### What to do
Using the listing below, print exactly everything from the line with "exists i, pat." down to the line with "(** ** [run_all.sh] *)", both included, and nothing more.
▬▬▬▬▬▬▬▬▬▬
(* ===== verification/Loader.v ===== *)
(** * The sensor's loader ([sensor/cyber-patrol-loader], [sensor/xtask])

    The user-space half of the sensor: it raises the memlock limit, makes
    the pin directory, loads the eBPF object, which pins the ring buffer's
    map, attaches the program and waits for Ctrl-C.  The kernel, [aya],
    [clap] and [tokio] are an interface: operations on an abstract kernel
    state and the behaviour their documentation promises.  The build helper
    [xtask] follows: its arguments and the commands it runs. *)
From Stdlib Require Import ZArith Lia.
From Stdlib Require Import Strings.Byte Strings.String.
From stdpp Require Import base list gmap.
From S2P Require Import Prelude GoIO Main.
#[local] Open Scope Z_scope.

Module loader.

(** ** The interface *)

(** [ebpf] is the loaded object, [program] a handle on one of its programs;
    an operation that can fail says whether it succeeded. *)
Class Aya (kernel ebpf program : Type) := {
  setrlimit_memlock : kernel -> bool * kernel;
  create_dir_all : gostring -> kernel -> bool * kernel;
  load_object : gostring -> kernel -> option ebpf * kernel;
  logger_init : ebpf -> kernel -> bool * kernel;
  program_mut : ebpf -> gostring -> option program;
  is_tracepoint : program -> bool;
  program_load : ebpf -> program -> kernel -> bool * kernel;
  program_attach : ebpf -> program -> gostring -> gostring -> kernel -> bool * kernel;
  ctrl_c : kernel -> bool * kernel;
  drop_ebpf : ebpf -> kernel -> kernel;
  (** What can be observed: the map pinned at a path, and what is attached
      to a tracepoint. *)
  pin : kernel -> gostring -> option nat;
  attached : kernel -> gostring -> gostring -> Prop
}.
(* ===== verification/Scripts.v ===== *)
(** * Bringing the stack up and down ([scripts/run_all.sh], [stop_all.sh])

    The two scripts as functions from what they find (the user, the
    executables, the mount points, the processes, the health probes) to the
    commands they run and the status they end with.  [pgrep], [curl],
    [mountpoint] and the builds are parameters. *)
From Stdlib Require Import ZArith Lia.
From Stdlib Require Import Strings.Byte Strings.String.
From stdpp Require Import base list gmap.
From S2P Require Import Prelude GoStrings Json Flags Loader Main.
#[local] Open Scope Z_scope.

Module scripts.

(** ** [stop_all.sh] *)

(** [pgrep -f] looks for the pattern anywhere in a command line; the three
    patterns have no special characters. *)
Fixpoint has_prefix (p s : gostring) : bool :=
  match p, s with
  | [], _ => true
  | c :: p', d :: s' => bool_decide (c = d) && has_prefix p' s'
  | _ :: _, [] => false
  end.

Fixpoint contains (p s : gostring) : bool :=
  has_prefix p s || match s with _ :: s' => contains p s' | [] => false end.

(** The processes with their command lines, without [pgrep] itself. *)
Abbreviation table := (gmap Z gostring).

Definition pgrep (pat : gostring) (procs : table) : list Z :=
  (map_to_list (filter (fun '(_, line) => contains pat line = true) procs)).*1.

Definition patterns : list gostring := [bs "cyber-patrol-loader"; bs "bin/broker"; bs "uvicorn"].

(** The pids given to each [kill]; [procs i] is the table when the [i]th
    pattern is looked for. *)
Fixpoint kills (procs : nat -> table) (i : nat) (pats : list gostring) : list (list Z) :=
  match pats with
  | [] => []
  | p :: pats' => match pgrep p (procs i) with [] => kills procs (S i) pats' | pids => pids :: kills procs (S i) pats' end
  end.

(** With the exit status. *)
Definition stop_all (root : bool) (procs : nat -> table) : list (list Z) * Z :=
  if negb root then ([], 1) else (kills procs 0 patterns, 0).

Lemma has_prefix_spec p s : has_prefix p s = true <-> exists t, s = p ++ t.
Proof.
  revert s. induction p as [|c p IH]; intros s; cbn [has_prefix]; [split; [by exists s|done]|].
  destruct s as [|d s]; [split; [done|by intros [? ?]]|].
  rewrite andb_true_iff, bool_decide_eq_true, IH. split.
  - intros [-> [t ->]]. by exists t.
  - intros [t [= -> ->]]. split; [done|by exists t].
Qed.

Lemma contains_spec p s : contains p s = true <-> exists a b, s = a ++ p ++ b.
Proof.
  induction s as [|d s IH]; cbn [contains]; rewrite orb_true_iff, has_prefix_spec.
  - split; [intros [[t E]|]; [by exists [], t|done]|]. intros (a & b & E). left.
    destruct a; [by exists b|done].
  - rewrite IH. split.
    + intros [[t E]|(a & b & ->)]; [by exists [], t|by exists (d :: a), b].
    + intros ([|x a] & b & E); [left; by exists b|right]. injection E as _ ->. by exists a, b.
Qed.

Lemma pgrep_spec pat procs pid :
  pid ∈ pgrep pat procs <-> exists a b, procs !! pid = Some (a ++ pat ++ b).
Proof.
  unfold pgrep. rewrite list_elem_of_fmap. split.
  - intros ([x line] & -> & Hin). apply elem_of_map_to_list, map_lookup_filter_Some in Hin as [Hl Hc].
    apply contains_spec in Hc as (a & b & ->). by exists a, b.
  - intros (a & b & Hl). exists (pid, a ++ pat ++ b). split; [done|].
    apply elem_of_map_to_list, map_lookup_filter_Some. split; [done|]. apply contains_spec. by exists a, b.
Qed.

(** A process is signalled exactly when one of the patterns occurs in its
    command line at that time: any process, whatever it runs. *)
Lemma stop_all_signals procs pid :
  (exists pids, pids ∈ (stop_all true procs).1 /\ pid ∈ pids) <->
  exists i pat a b, patterns !! i = Some pat /\ procs i !! pid = Some (a ++ pat ++ b).
Proof.
  change (stop_all true procs).1 with (kills procs 0 patterns).
  assert (forall pats k, (exists pids, pids ∈ kills procs k pats /\ pid ∈ pids) <->
    exists i pat, pats !! i = Some pat /\ pid ∈ pgrep pat (procs (k + i)%nat)) as H.
  { induction pats as [|p pats IH]; intros k; cbn [kills]; [setoid_rewrite elem_of_nil; naive_solver|].
    assert ((exists pids, pids ∈ match pgrep p (procs k) with [] => kills procs (S k) pats
                                 | pids => pids :: kills procs (S k) pats end /\ pid ∈ pids) <->
      pid ∈ pgrep p (procs k) \/ exists pids, pids ∈ kills procs (S k) pats /\ pid ∈ pids) as ->
      by (destruct (pgrep p (procs k)) as [|x l]; [by setoid_rewrite elem_of_nil; naive_solver|];
          setoid_rewrite (elem_of_cons (kills procs (S k) pats)); naive_solver).
    rewrite IH. split.
    - intros [H|(i & pat & Hi & H)]; [exists O, p; by rewrite Nat.add_0_r|].
      exists (S i), pat. by rewrite Nat.add_succ_r.
    - intros ([|i] & pat & Hi & H); [left|right].
      + injection Hi as ->. by rewrite Nat.add_0_r in H.
      + exists i, pat. by rewrite Nat.add_succ_r in H. }
  rewrite H. setoid_rewrite pgrep_spec. naive_solver.
Qed.

(** So a pager on the service's output is killed as well. *)
Lemma pager_is_killed : stop_all true (fun _ => {[4711 := bs "less /var/log/uvicorn.log"]}) = ([[4711]], 0).
Proof. by vm_compute. Qed.

(** ** [run_all.sh] *)

Inductive component : Type := SENSOR | BROKER | HUNTER.

#[export] Instance component_dec : EqDecision component.
Proof. solve_decision. Defined.

Inductive command : Type :=
  | Stop
  | Build (c : component)
  | Mount (path : gostring)
  | MakeDir (path : gostring)
  | Source
  | Start (c : component) (args : list gostring).

(** What the script reports at its end. *)
Inductive report : Type := Up | NotUp.

Section run_all.
(** Whether a component's executable is there, whether its build succeeds,
    what is mounted, whether there is a settings file, and the statuses of
    the hunter's and the broker's health endpoints at the [i]th probe. *)
Context (executable build : component -> bool) (mounted : gostring -> bool) (env_file : bool).
Context (probe : nat -> Z * Z) (log_dir : gostring).

(** The commands up to the first build that fails, and whether none did. *)
Fixpoint builds (cs : list component) : list command * bool :=
  match cs with
  | [] => ([], true)
  | c :: cs' =>
      if executable c then builds cs'
      else if build c then let '(l, ok) := builds cs' in (Build c :: l, ok)
      else ([Build c], false)
  end.

Definition ensure_mounted (path : gostring) : list command := if mounted path then [] else [Mount path].

Definition surfaces : list command :=
  MakeDir (bs "/sys/fs/bpf") :: ensure_mounted (bs "/sys/fs/bpf") ++ ensure_mounted (bs "/sys/kernel/tracing") ++
  [MakeDir (bs "/sys/fs/bpf/cyber_patrol"); MakeDir log_dir].

Definition starts : list command :=
  [Start SENSOR []; Start BROKER (flags.run_all_args log_dir);
   Start HUNTER [bs "app:app"; bs "--host"; bs "0.0.0.0"; bs "--port"; bs "8000"]].

(** At most [n] probes, from the [i]th on. *)
Fixpoint await_ready (n i : nat) : report :=
  match n with
  | O => NotUp
  | S n' => let '(h, b) := probe i in if (h =? 200) && (b =? 200) then Up else await_ready n' (S i)
  end.

(** The commands, the exit status, and the report if the end is reached. *)
Definition run_all (root : bool) : list command * Z * option report :=
  if negb root then ([], 1, None)
  else
    let '(l, ok) := builds [SENSOR; BROKER; HUNTER] in
    if negb ok then (Stop :: l, 1, None)
    else (Stop :: l ++ surfaces ++ (if env_file then [Source] else []) ++ starts, 0, Some (await_ready 20 0)).

Lemma builds_ok cs : (builds cs).2 = true <-> Forall (fun c => executable c = true \/ build c = true) cs.
Proof.
  induction cs as [|c cs IH]; [split; [constructor|done]|]. cbn [builds]. rewrite Forall_cons, <- IH.
  destruct (executable c) eqn:E; [naive_solver|]. destruct (build c) eqn:B; [|naive_solver].
  destruct (builds cs). naive_solver.
Qed.

Lemma builds_only c l : Start c l ∉ (builds [SENSOR; BROKER; HUNTER]).1.
Proof.
  cbn [builds]. destruct (executable SENSOR), (build SENSOR), (executable BROKER), (build BROKER),
    (executable HUNTER), (build HUNTER); cbn; set_solver.
Qed.

Lemma await_ready_up n i :
  await_ready n i = Up <-> exists j, (i <= j < i + n)%nat /\ probe j = (200, 200).
Proof.
  revert i. induction n as [|n IH]; intros i; cbn [await_ready]; [split; [done|intros (j & ? & _); lia]|].
  destruct (probe i) as [h b] eqn:E. destruct ((h =? 200) && (b =? 200)) eqn:Eq.
  - apply andb_true_iff in Eq as [->%Z.eqb_eq ->%Z.eqb_eq]. split; [|done]. intros _. exists i. split; [lia|done].
  - rewrite IH. split; intros (j & Hj & Ej); exists j; (split; [|done]); [lia|].
    assert (j <> i); [|lia]. intros ->. rewrite E in Ej. injection Ej as -> ->. by rewrite !Z.eqb_refl in Eq.
Qed.

(** Nothing is started unless every component is there or was built; then
    all three are, in order.  The report says whether one of twenty probes
    found both endpoints healthy, but the status is 0 either way, and by the
    time a build fails what ran before has been stopped. *)
Lemma run_all_outcome :
  let '(cmds, status, said) := run_all true in
  (head cmds = Some Stop) /\
  ((status = 0 /\ Forall (fun c => executable c = true \/ build c = true) [SENSOR; BROKER; HUNTER] /\
    (exists pre, cmds = pre ++ starts) /\
    (said = Some Up \/ said = Some NotUp) /\
    (said = Some Up <-> exists j, (j < 20)%nat /\ probe j = (200, 200))) \/
   (status = 1 /\ ~ Forall (fun c => executable c = true \/ build c = true) [SENSOR; BROKER; HUNTER] /\
    (forall c l, Start c l ∉ cmds) /\ said = None)).
Proof.
  unfold run_all. cbn [negb]. pose proof (builds_ok [SENSOR; BROKER; HUNTER]) as Hok.
  pose proof builds_only as Hno. destruct (builds _) as [l ok]. cbn [fst snd] in *. destruct ok; cbn [negb].
  - split; [done|]. left. split_and!; [done|by apply Hok| | |].
    + eexists. by rewrite !app_assoc, app_comm_cons.
    + destruct (await_ready 20 0); auto.
    + pose proof (await_ready_up 20 0) as Hr. split.
      * intros [= E]. apply Hr in E as (j & Hj & E). exists j. split; [lia|done].
      * intros (j & Hj & E). f_equal. apply Hr. exists j. split; [lia|done].
  - split; [done|]. right. split_and!; [done| | |done].
    + by intros ?%Hok.
    + intros c a. specialize (Hno c a). set_solver.
Qed.

(** The broker it starts looks where the loader it starts, without
    arguments, pins its map. *)
Lemma started_broker_finds_the_ring fl :
  flags.Parse (flags.run_all_args log_dir) brokermain.default_flags = flags.Parsed fl ->
  brokermain.map_path fl = loader.pin_dir loader.default_args ++ loader.EVENTS.
Proof. intros E. rewrite (proj1 (proj2 (flags.deployed_command_lines log_dir))) in E. by injection E as <-. Qed.

End run_all.

(** ** Example *)

(** A first start on a fresh host; the services are ready at the third
    probe. *)
Example first_start :
  let '(cmds, status, said) := run_all (fun _ => false) (fun _ => true) (fun p => bool_decide (p = bs "/sys/fs/bpf")) true
    (fun i => if (i <? 2)%nat then (0, 200) else (200, 200)) (bs "/tmp/logs") true in
  length cmds = 12%nat /\ status = 0 /\ said = Some Up.
Proof. by vm_compute. Qed.

End scripts.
▬▬▬▬▬▬▬▬▬▬
### Your solution
      + exists i, pat. by rewrite Nat.add_succ_r in H. }
  rewrite H. setoid_rewrite pgrep_spec. naive_solver.
Qed.

(** So a pager on the service's output is killed as well. *)
Lemma pager_is_killed : stop_all true (fun _ => {[4711 := bs "less /var/log/uvicorn.log"]}) = ([[4711]], 0).
Proof. by vm_compute. Qed.

(** ** [run_all.sh] *)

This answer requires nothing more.